**** Provided records ****

(* ===== verification/LeaseManager.v ===== *)
(** The lease manager ([src/internal/coordination/lease_manager.go]): it tracks
    the leases of requests in progress, renews them, and delivers their
    completions to the admission coordinator in batches, with retries.

    The coordinator is the environment: the answers of its [Renew] and [Complete]
    are arguments of the steps.  The goroutines of the manager and its callers
    interleave between the steps of [exec], which are the sections the source
    runs under the mutex or between two calls of the coordinator. *)

From S2P Require Import Prelude Domain Float64 Coordination.

Record pendingCompletion := {
  pc_items : list LeaseCompletion;
  pc_next : Time;
  pc_backoff : Duration
}.

(** A handle is an index into the list of handles. *)
Record LeaseHandle := {
  lh_lease : LeaseIdentity;
  lh_completed : bool
}.

(** [lm_completions] is the buffered channel, [lm_backlogCap] its capacity;
    [lm_dropped] is a [uint64]; the last fields are what the observer, if there
    is one, was told. *)
Record LeaseManager := {
  lm_completions : list LeaseCompletion;
  lm_backlogCap : Z;
  lm_pending : list pendingCompletion;
  lm_active : gmap UUID LeaseIdentity;
  lm_dropped : Z;
  lm_handles : list LeaseHandle;
  lm_observer : bool;
  lm_dropObserver : bool;
  lm_renewFailures : Z;
  lm_leaseLost : Z;
  lm_completionDropped : Z
}.

Definition NewLeaseManager (backlog : Z) (observer dropObserver : bool) : LeaseManager :=
  {| lm_completions := []; lm_backlogCap := if backlog <=? 0 then 4096 else backlog; lm_pending := [];
     lm_active := ∅; lm_dropped := 0; lm_handles := []; lm_observer := observer;
     lm_dropObserver := dropObserver; lm_renewFailures := 0; lm_leaseLost := 0; lm_completionDropped := 0 |}.

Abbreviation len l := (Z.of_nat (length l)) (only parsing).

Definition Track (l : LeaseIdentity) (m : LeaseManager) : LeaseManager :=
  {| m with lm_active := <[li_LeaseID l := l]> (lm_active m);
            lm_handles := lm_handles m ++ [{| lh_lease := l; lh_completed := false |}] |}.

Definition remove (l : LeaseIdentity) (m : LeaseManager) : LeaseManager :=
  {| m with lm_active := delete (li_LeaseID l) (lm_active m) |}.

Definition observeDropped (count : Z) (m : LeaseManager) : LeaseManager :=
  if count <=? 0 then m
  else {| m with lm_dropped := (lm_dropped m + count) mod 2 ^ 64;
                 lm_completionDropped :=
                   if lm_dropObserver m then lm_completionDropped m + count else lm_completionDropped m |}.
(** [cleanup] never fails; it ends exactly the expired leases and forgets exactly
    the receipts past their retention. *)
Lemma cleanup_spec now c :
  wf c ->
  exists c', cleanup now c = Some c' /\ wf c' /\ rates c' = cleanup_rates now (rates c) /\
    (forall id, active c' !! id = l ← active c !! id; if tl_ExpiresAt l <=? now then None else Some l) /\
    (forall id, receipts c' !! id = rec ← receipts c !! id; if tkc_retainUntil rec <=? now then None else Some rec).
Proof.
  intros [Hco [Hh1 Hh2] Ha He Hret Hrec]. unfold cleanup.
  destruct (drain_correct cleanup_lease (S (length (leaseExpiries c))) now (leaseExpiries c) Hh1 ltac:(lia))
    as (es1 & q1 & Hd1 & _ & Hes1 & Hq1 & Hok1).
  destruct (release_all c es1 Hco) as (c1 & Hf1 & Hco1 & R1 & R2 & R3 & R4 & R5). rewrite Hd1, Hf1. cbn -[drain cleanup_rates].
  destruct (drain_correct cleanup_receipt (S (length (receiptExpiries c1))) now (receiptExpiries c1)) as (es2 & q2 & Hd2 & _ & Hes2 & Hq2 & Hok2).
  { by rewrite R2. } { lia. }
  destruct (forget_all {| c1 with leaseExpiries := q1 |} es2) as (c2 & Hf2 & Hco2 & S1 & S2 & S3 & S4 & S5).
  { destruct Hco1. by constructor. }
  cbn in S1, S2, S3, S4, S5. rewrite Hd2, Hf2. cbn -[cleanup_rates]. rewrite R2 in Hes2, Hq2. rewrite R1 in S5.
  assert (Hids1 : forall id l, active c !! id = Some l -> id ∈ map ee_id es1 <-> tl_ExpiresAt l <= now).
  { intros id l Hl. destruct (Ha id l Hl) as (Hid & Hin & rec & Hr & Hl' & _). split.
    - intros (e & -> & Hin')%list_elem_of_fmap. rewrite Hes1 in Hin'. apply list_elem_of_filter in Hin' as [Hdue Hin'].
      destruct (He e Hin') as (rec' & l' & Hr' & Hl'' & Hat). unfold is_due in Hdue. simplify_eq. congruence.
    - intros Hle. apply list_elem_of_fmap. exists (lease_entry l). split; [done|].
      rewrite Hes1. apply list_elem_of_filter. done. }
  assert (Hids2 : forall id rec, receipts c !! id = Some rec -> id ∈ map ee_id es2 <-> tkc_retainUntil rec <= now).
  { intros id rec Hr. split.
    - intros (e & -> & Hin')%list_elem_of_fmap. rewrite Hes2 in Hin'. apply list_elem_of_filter in Hin' as [Hdue Hin'].
      apply Hrec in Hin' as (rec' & Hr' & He'). unfold is_due in Hdue. rewrite He' in Hdue. cbn in Hdue. congruence.
    - intros Hle. apply list_elem_of_fmap. exists (receipt_entry id rec). split; [done|].
      rewrite Hes2. apply list_elem_of_filter. split; [done|]. apply Hrec. by exists rec. }

  assert (Hact : forall id, active c2 !! id = l ← active c !! id; if tl_ExpiresAt l <=? now then None else Some l).
  { intros id. rewrite S1, R5. specialize (Hids1 id). destruct (active c !! id) as [l|]; cbn; [|by destruct (decide _)].
    destruct (decide _) as [D|D]; rewrite (Hids1 l eq_refl) in D; destruct (Z.leb_spec (tl_ExpiresAt l) now); done || lia. }
  assert (Hrcp : forall id, receipts c2 !! id = rec ← receipts c !! id; if tkc_retainUntil rec <=? now then None else Some rec).
  { intros id. rewrite S5. specialize (Hids2 id). destruct (receipts c !! id) as [rec|]; cbn; [|by destruct (decide _)].
    destruct (decide _) as [D|D]; rewrite (Hids2 rec eq_refl) in D; destruct (Z.leb_spec (tkc_retainUntil rec) now); done || lia. }
  eexists. split_and!; [done| |cbn; congruence|done|done].
  apply (cleaned_wf now c); cbn; [by constructor| | | | |done|done].
  - destruct Hco2. by constructor.
  - by rewrite S3.
  - intros e. by rewrite S3, Hq1, list_elem_of_filter.
  - intros e. by rewrite Hq2, list_elem_of_filter.
Qed.

(** ** The operations keep the invariant *)

(** Adding the receipt of a new operation, without a lease. *)
Lemma add_receipt_wf id rec c :
  wf c -> receipts c !! id = None -> td_Lease (tkc_decision rec) = None ->
  mget (receiptCounts c) (tkc_clientID rec) < tokenizationReceiptsPerClient ->
  wf {| c with receipts := <[id := rec]> (receipts c); receiptCounts := mincr (receiptCounts c) (tkc_clientID rec);
               receiptExpiries := add (receiptExpiries c) admissionReceiptExpiry id (tkc_retainUntil rec) |}.
Proof.
  intros [[H1 H2 H3 H4 H5 H6] [Hh1 Hh2] Ha He Hret Hrec] Hno Hlease Hlim.
  assert (Hkeep : forall j x, receipts c !! j = Some x -> <[id := rec]> (receipts c) !! j = Some x).
  { intros j x Hj. rewrite lookup_insert_ne; [done|]. congruence. }
  constructor; cbn.
  - constructor; cbn; try done; [by apply (counts_insert tkc_clientID)|]. intros k.
    rewrite count_if_insert by done. unfold receipt_of at 2. destruct (Z.eqb_spec (tkc_clientID rec) k) as [<-|]; [|by rewrite Z.add_0_r].
    rewrite (counts_mget _ _ _ H3) in Hlim. lia.
  - split; [done|]. by apply add_spec.
  - intros j l Hl. destruct (Ha j l Hl) as (? & ? & x & Hx & ?). split_and!; [done|done|]. exists x. auto.
  - intros e Hin. destruct (He e Hin) as (x & l & Hx & ?). exists x, l. auto.
  - intros j x l. rewrite lookup_insert_Some. intros [[<- <-]|[_ Hj]] Hl; [congruence|by apply Hret].
  - intros e. rewrite (elem_of_add _ _ _ _ _ Hh2), Hrec. split.
    + intros [->|(x & Hx & Hex)]; cbn; [exists rec; by rewrite lookup_insert_eq|]. exists x. auto.
    + intros (x & Hx & Hex). rewrite lookup_insert_Some in Hx. destruct Hx as [[Hid <-]|[_ Hx]]; [left; by rewrite Hid|right; eauto].
Qed.

(** Changing the decision of a receipt without a lease to another without one. *)
Lemma set_reason_wf id rec d c :
  wf c -> receipts c !! id = Some rec -> td_Lease (tkc_decision rec) = None -> td_Lease d = None ->
  wf {| c with receipts := <[id := {| rec with tkc_decision := d |}]> (receipts c) |}.
Proof.
  intros [[H1 H2 H3 H4 H5 H6] Hh Ha He Hret Hrec] Hr Hlease Hd.
  assert (Hne : forall j x l, receipts c !! j = Some x -> td_Lease (tkc_decision x) = Some l ->
    <[id := {| rec with tkc_decision := d |}]> (receipts c) !! j = Some x).
  { intros j x l Hj Hl. rewrite lookup_insert_ne; [done|]. congruence. }
  assert (Hcount : forall k, count_if (receipt_of k) (<[id := {| rec with tkc_decision := d |}]> (receipts c)) =
    count_if (receipt_of k) (receipts c)) by (intros k; by apply (count_if_replace _ _ _ rec)).
  constructor; cbn; try done.
  - constructor; cbn; try done; [|intros k; by rewrite Hcount]. eapply counts_ext; [exact H3|]. intros k. by rewrite Hcount.
  - intros j l Hl. destruct (Ha j l Hl) as (? & ? & x & Hx & Hxl & ?). split_and!; [done|done|]. exists x. eauto.
  - intros e Hin. destruct (He e Hin) as (x & l & Hx & Hxl & ?). exists x, l. eauto.
  - intros j x l. rewrite lookup_insert_Some. intros [[<- <-]|[_ Hj]] Hl; [cbn in Hl; congruence|by apply Hret].
  - intros e. rewrite Hrec. split; intros (x & Hx & Hex).
    + destruct (decide (ee_id e = id)) as [E|E]; [|exists x; by rewrite lookup_insert_ne].
      rewrite E, Hr in Hx. injection Hx as <-. exists {| rec with tkc_decision := d |}. by rewrite E, lookup_insert_eq, Hex, E.
    + rewrite lookup_insert_Some in Hx. destruct Hx as [[Hj <-]|[_ Hx]]; [|eauto]. exists rec. split; [by rewrite <- Hj|exact Hex].
Qed.
(* ===== verification/Validate.v ===== *)
(** Validation of the configuration records ([src/internal/domain/validate.go]).

    The methods normalise their receiver in place and return an error; here they
    give the normalised record or the error.  [net/url] is a parameter: [url_parse]
    is [url.Parse] on a string and [url_string] the [String] method of a URL. *)

From Stdlib Require Import Ascii.
From S2P Require Import Prelude Domain Float64 GoStrings.

Definition MaxPublicModelNameBytes : Z := 256.
Definition MaxClientConcurrency : Z := 10000.
Definition MaxPoolGatewayInflight : Z := 100000.
Definition MaxRequestsPerMinute : Z := 10000000.
Definition MaxTokensPerMinute : Z := 10000000000000.

Definition MinInt32 : Z := - 2 ^ 31.
Definition MaxInt32 : Z := 2 ^ 31 - 1.

(** One constructor per error message. *)
Inductive ValidationError :=
| ClientNameRequired
| InvalidPriorityClass
| PriorityOutOfRange
| NegativeConcurrency
| ConcurrencyTooLarge
| RequestsPerMinuteOutOfRange
| TokensPerMinuteOutOfRange
| PublicModelNameRequired
| PublicModelNameTooLong
| UpstreamModelNameRequired
| NegativeGatewayInflight
| GatewayInflightTooLarge
| InvalidHighPriorityReserve
| NegativeMaxWaiting
| BackendNameRequired
| InvalidCapacityHint
| InvalidRunningSoftLimit
| BadBaseURL
| BaseURLScheme
| BaseURLNotAbsolute
| BaseURLUserInformation
| BaseURLQueryOrFragment.

(** [len(s)] *)
Definition slen (s : string) : Z := Z.of_nat (String.length s).

Definition Client_validatePolicy (previous : option Client) (c : Client) : ValidationError + Client :=
  let c := {| c with cl_Name := TrimSpace (cl_Name c) |} in
  if bool_decide (cl_Name c = EmptyString) then inl ClientNameRequired
  else if negb (PriorityClass_Valid (cl_PriorityClass c)) then inl InvalidPriorityClass
  else if (cl_VLLMPriority c <? MinInt32) || (MaxInt32 <? cl_VLLMPriority c) then inl PriorityOutOfRange
  else if cl_MaxConcurrency c <? 0 then inl NegativeConcurrency
  else if (MaxClientConcurrency <? cl_MaxConcurrency c) &&
          match previous with None => true | Some p => negb (cl_MaxConcurrency c =? cl_MaxConcurrency p) end
  then inl ConcurrencyTooLarge
  else if (cl_RequestsPerMinute c <? 0) || (MaxRequestsPerMinute <? cl_RequestsPerMinute c)
  then inl RequestsPerMinuteOutOfRange
  else if (cl_TokensPerMinute c <? 0) || (MaxTokensPerMinute <? cl_TokensPerMinute c) then inl TokensPerMinuteOutOfRange
  else inr c.

Definition Client_Validate (c : Client) : ValidationError + Client := Client_validatePolicy None c.
Definition Client_ValidateUpdate (previous c : Client) : ValidationError + Client := Client_validatePolicy (Some previous) c.

Definition Pool_validatePolicy (previous : option ModelPool) (p : ModelPool) : ValidationError + ModelPool :=
  let p := {| p with mp_PublicModelName := TrimSpace (mp_PublicModelName p);
                     mp_UpstreamModelName := TrimSpace (mp_UpstreamModelName p) |} in
  if bool_decide (mp_PublicModelName p = EmptyString) then inl PublicModelNameRequired
  else if MaxPublicModelNameBytes <? slen (mp_PublicModelName p) then inl PublicModelNameTooLong
  else if bool_decide (mp_UpstreamModelName p = EmptyString) then inl UpstreamModelNameRequired
  else if mp_MaxGatewayInflight p <? 0 then inl NegativeGatewayInflight
  else if (MaxPoolGatewayInflight <? mp_MaxGatewayInflight p) &&
          match previous with None => true | Some q => negb (mp_MaxGatewayInflight p =? mp_MaxGatewayInflight q) end
  then inl GatewayInflightTooLarge
  else if (mp_HighPriorityReserve p <? 0) ||
          ((0 <? mp_HighPriorityReserve p) &&
           ((mp_MaxGatewayInflight p <=? 0) || (mp_MaxGatewayInflight p <? mp_HighPriorityReserve p)))
  then inl InvalidHighPriorityReserve
  else if mp_MaxWaiting p <? 0 then inl NegativeMaxWaiting
  else inr p.

Definition Pool_Validate (p : ModelPool) : ValidationError + ModelPool := Pool_validatePolicy None p.
Definition Pool_ValidateUpdate (previous p : ModelPool) : ValidationError + ModelPool := Pool_validatePolicy (Some previous) p.

(** The fields of [url.URL] that [Validate] reads or sets; the rest is opaque. *)
Record URL {Rest : Type} := {
  url_Scheme : string;
  url_Host : string;
  url_User : bool;
  url_RawQuery : string;
  url_Fragment : string;
  url_Path : string;
  url_RawPath : string;
  url_rest : Rest
}.
Arguments URL : clear implicits.

(** [math.IsNaN(x) || math.IsInf(x, 0) || x <= 0] *)
Definition not_positive (x : float64) : bool := IsNaN x || IsInf x || fle x fzero.

Section Backend.
Context {Rest : Type} (url_parse : string -> option (URL Rest)) (url_string : URL Rest -> string).

Definition trim_paths (u : URL Rest) : URL Rest :=
  {| u with url_Path := TrimRight "/"%char (url_Path u); url_RawPath := TrimRight "/"%char (url_RawPath u) |}.

Definition Backend_Validate (b : Backend) : ValidationError + Backend :=
  let b := {| b with be_Name := TrimSpace (be_Name b) |} in
  if bool_decide (be_Name b = EmptyString) then inl BackendNameRequired
  else if not_positive (be_CapacityHint b) then inl InvalidCapacityHint
  else if not_positive (be_RunningSoftLimit b) then inl InvalidRunningSoftLimit
  else
    match url_parse (TrimSpace (be_BaseURL b)) with
    | None => inl BadBaseURL
    | Some parsed =>
      if negb (bool_decide (url_Scheme parsed = "http")) && negb (bool_decide (url_Scheme parsed = "https")) then inl BaseURLScheme
      else if bool_decide (url_Host parsed = EmptyString) then inl BaseURLNotAbsolute
      else if url_User parsed then inl BaseURLUserInformation
      else if negb (bool_decide (url_RawQuery parsed = EmptyString)) || negb (bool_decide (url_Fragment parsed = EmptyString))
      then inl BaseURLQueryOrFragment
      else
        inr {| b with be_BaseURL := url_string (trim_paths parsed);
                      be_UpstreamAPIKeyEnv := TrimSpace (be_UpstreamAPIKeyEnv b) |}
    end.

End Backend.

(** ** What a validated record satisfies *)

Record client_ok (previous : option Client) (c : Client) : Prop := {
  cok_name : trimmed (cl_Name c) /\ cl_Name c <> EmptyString;
  cok_class : PriorityClass_Valid (cl_PriorityClass c) = true;
  cok_priority : MinInt32 <= cl_VLLMPriority c <= MaxInt32;
  cok_concurrency : 0 <= cl_MaxConcurrency c /\
    (cl_MaxConcurrency c <= MaxClientConcurrency \/ exists p, previous = Some p /\ cl_MaxConcurrency c = cl_MaxConcurrency p);
  cok_rates : 0 <= cl_RequestsPerMinute c <= MaxRequestsPerMinute /\ 0 <= cl_TokensPerMinute c <= MaxTokensPerMinute
}.

Record pool_ok (previous : option ModelPool) (p : ModelPool) : Prop := {
  pok_public : trimmed (mp_PublicModelName p) /\ mp_PublicModelName p <> EmptyString /\
    slen (mp_PublicModelName p) <= MaxPublicModelNameBytes;
  pok_upstream : trimmed (mp_UpstreamModelName p) /\ mp_UpstreamModelName p <> EmptyString;
  pok_inflight : 0 <= mp_MaxGatewayInflight p /\
    (mp_MaxGatewayInflight p <= MaxPoolGatewayInflight \/
     exists q, previous = Some q /\ mp_MaxGatewayInflight p = mp_MaxGatewayInflight q);
  pok_reserve : 0 <= mp_HighPriorityReserve p <= mp_MaxGatewayInflight p \/ mp_HighPriorityReserve p = 0;
  pok_waiting : 0 <= mp_MaxWaiting p
}.

(** Validation accepts exactly the records that satisfy the type once their names
    are trimmed, and changes nothing else. *)
Lemma Client_validate_spec previous c c' :
  Client_validatePolicy previous c = inr c' <->
  c' = {| c with cl_Name := TrimSpace (cl_Name c) |} /\ client_ok previous c'.
Proof.
  unfold Client_validatePolicy. set (d := {| c with cl_Name := _ |}). split.
  - intros H. repeat case_match; try discriminate; injection H as <-; b2p; (split; [done|]); constructor;
      try (split; [apply TrimSpace_trimmed|done]); try done; try lia;
      repeat match goal with H : _ && _ = false |- _ => apply andb_false_iff in H as [H|H]; b2p end; subst; eauto with lia.
  - intros [-> [[_ Hn] Hc Hp [H0 H1] [H2 H3]]]. fold d in Hn, Hc, Hp, H0, H1, H2, H3 |- *.
    rewrite bool_decide_eq_false_2 by done. rewrite Hc. cbn [negb].
    destruct ((cl_VLLMPriority d <? MinInt32) || (MaxInt32 <? cl_VLLMPriority d)) eqn:E1; [lia|].
    destruct (cl_MaxConcurrency d <? 0) eqn:E2; [lia|].
    assert (E3 : (MaxClientConcurrency <? cl_MaxConcurrency d) &&
      match previous with None => true | Some p => negb (cl_MaxConcurrency d =? cl_MaxConcurrency p) end = false).
    { destruct H1 as [H1|(p & -> & H1)]; [|by rewrite H1, Z.eqb_refl, andb_false_r].
      destruct (Z.ltb_spec MaxClientConcurrency (cl_MaxConcurrency d)); [lia|done]. }
    rewrite E3. destruct ((cl_RequestsPerMinute d <? 0) || _) eqn:E4; [lia|]. destruct ((cl_TokensPerMinute d <? 0) || _) eqn:E5; [lia|done].
Qed.

Lemma Pool_validate_spec previous p p' :
  Pool_validatePolicy previous p = inr p' <->
  p' = {| p with mp_PublicModelName := TrimSpace (mp_PublicModelName p);
                 mp_UpstreamModelName := TrimSpace (mp_UpstreamModelName p) |} /\ pool_ok previous p'.
Proof.
  unfold Pool_validatePolicy. set (d := {| p with mp_PublicModelName := TrimSpace (mp_PublicModelName p); mp_UpstreamModelName := TrimSpace (mp_UpstreamModelName p) |}). split.
  - intros H. repeat case_match; try discriminate; injection H as <-; b2p; (split; [done|]); constructor;
      try (split_and!; [apply TrimSpace_trimmed|done..]); try done; try lia;
      repeat match goal with H : _ && _ = false |- _ => apply andb_false_iff in H as [H|H]; b2p end; subst; eauto with lia.
  - intros [-> [(_ & Hn & Hl) [_ Hu] [H0 H1] H2 H3]]. fold d in Hn, Hl, Hu, H0, H1, H2, H3 |- *.
    rewrite !bool_decide_eq_false_2 by done. cbn [negb].
    destruct (MaxPublicModelNameBytes <? slen (mp_PublicModelName d)) eqn:E1; [lia|].
    destruct (mp_MaxGatewayInflight d <? 0) eqn:E2; [lia|].
    assert (E3 : (MaxPoolGatewayInflight <? mp_MaxGatewayInflight d) &&
      match previous with None => true | Some q => negb (mp_MaxGatewayInflight d =? mp_MaxGatewayInflight q) end = false).
    { destruct H1 as [H1|(q & -> & H1)]; [|by rewrite H1, Z.eqb_refl, andb_false_r].
      destruct (Z.ltb_spec MaxPoolGatewayInflight (mp_MaxGatewayInflight d)); [lia|done]. }
    rewrite E3. destruct ((mp_HighPriorityReserve d <? 0) || _) eqn:E4; [lia|]. destruct (mp_MaxWaiting d <? 0) eqn:E5; [lia|done].
Qed.

Lemma client_ok_trimmed previous c : client_ok previous c -> {| c with cl_Name := TrimSpace (cl_Name c) |} = c.
Proof. intros [[H _] _ _ _ _]. rewrite (TrimSpace_fix _ H). by destruct c. Qed.

Lemma pool_ok_trimmed previous p :
  pool_ok previous p ->
  {| p with mp_PublicModelName := TrimSpace (mp_PublicModelName p); mp_UpstreamModelName := TrimSpace (mp_UpstreamModelName p) |} = p.
Proof. intros [[H _] [H' _] _ _ _]. rewrite (TrimSpace_fix _ H), (TrimSpace_fix _ H'). by destruct p. Qed.

(** C36. Validation is a type check.  A client or pool is accepted exactly when,
    with its names trimmed, it is in the declared ranges (a grandfathered limit
    may stay as it was); the trimmed record is the result, and validating the result
    again accepts it unchanged. *)
Theorem validation_exact (previousClient : option Client) (previousPool : option ModelPool) (c c' : Client) (p p' : ModelPool) :
  (Client_validatePolicy previousClient c = inr c' <->
   c' = {| c with cl_Name := TrimSpace (cl_Name c) |} /\ client_ok previousClient c') /\
  (Client_validatePolicy previousClient c = inr c' -> Client_validatePolicy previousClient c' = inr c') /\
  (Pool_validatePolicy previousPool p = inr p' <->
   p' = {| p with mp_PublicModelName := TrimSpace (mp_PublicModelName p);
                  mp_UpstreamModelName := TrimSpace (mp_UpstreamModelName p) |} /\ pool_ok previousPool p') /\
  (Pool_validatePolicy previousPool p = inr p' -> Pool_validatePolicy previousPool p' = inr p').
Proof.
  split_and!; [apply Client_validate_spec| |apply Pool_validate_spec|].
  - intros [_ Hok]%Client_validate_spec. apply Client_validate_spec. split; [|done]. symmetry. by eapply client_ok_trimmed.
  - intros [_ Hok]%Pool_validate_spec. apply Pool_validate_spec. split; [|done]. symmetry. by eapply pool_ok_trimmed.
Qed.

(** A validated backend has a positive finite capacity and soft limit, a name, and
    an absolute http or https base URL without user information, query or fragment. *)
Lemma Backend_validate_ok {Rest : Type} (url_parse : string -> option (URL Rest)) (url_string : URL Rest -> string) b b' :
  Backend_Validate url_parse url_string b = inr b' ->
  trimmed (be_Name b') /\ be_Name b' <> EmptyString /\ not_positive (be_CapacityHint b') = false /\
  not_positive (be_RunningSoftLimit b') = false /\ trimmed (be_UpstreamAPIKeyEnv b') /\
  exists u, url_parse (TrimSpace (be_BaseURL b)) = Some u /\ be_BaseURL b' = url_string (trim_paths u) /\
    (url_Scheme u = "http" \/ url_Scheme u = "https") /\ url_Host u <> EmptyString /\ url_User u = false /\
    url_RawQuery u = EmptyString /\ url_Fragment u = EmptyString.
Proof.
  unfold Backend_Validate. intros H. repeat case_match; try discriminate; injection H as <-; b2p.
  split; [apply TrimSpace_trimmed|]. do 3 (split; [done|]). split; [apply TrimSpace_trimmed|]. eexists.
  split; [done|]. split; [done|]. split_and!; try done.
  match goal with H : _ && _ = false |- _ => apply andb_false_iff in H as [H|H]; b2p; auto end.
Qed.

****

■ What to produce ■
All that is wanted is a faithful reproduction of the line above with "Definition Track (l", the line with "Lemma cleanup_spec now", and every line in between.

■ Task response ■
Definition Track (l : LeaseIdentity) (m : LeaseManager) : LeaseManager :=
  {| m with lm_active := <[li_LeaseID l := l]> (lm_active m);
            lm_handles := lm_handles m ++ [{| lh_lease := l; lh_completed := false |}] |}.

Definition remove (l : LeaseIdentity) (m : LeaseManager) : LeaseManager :=
  {| m with lm_active := delete (li_LeaseID l) (lm_active m) |}.

Definition observeDropped (count : Z) (m : LeaseManager) : LeaseManager :=
  if count <=? 0 then m
  else {| m with lm_dropped := (lm_dropped m + count) mod 2 ^ 64;
                 lm_completionDropped :=
                   if lm_dropObserver m then lm_completionDropped m + count else lm_completionDropped m |}.
(** [cleanup] never fails; it ends exactly the expired leases and forgets exactly
    the receipts past their retention. *)
Lemma cleanup_spec now c :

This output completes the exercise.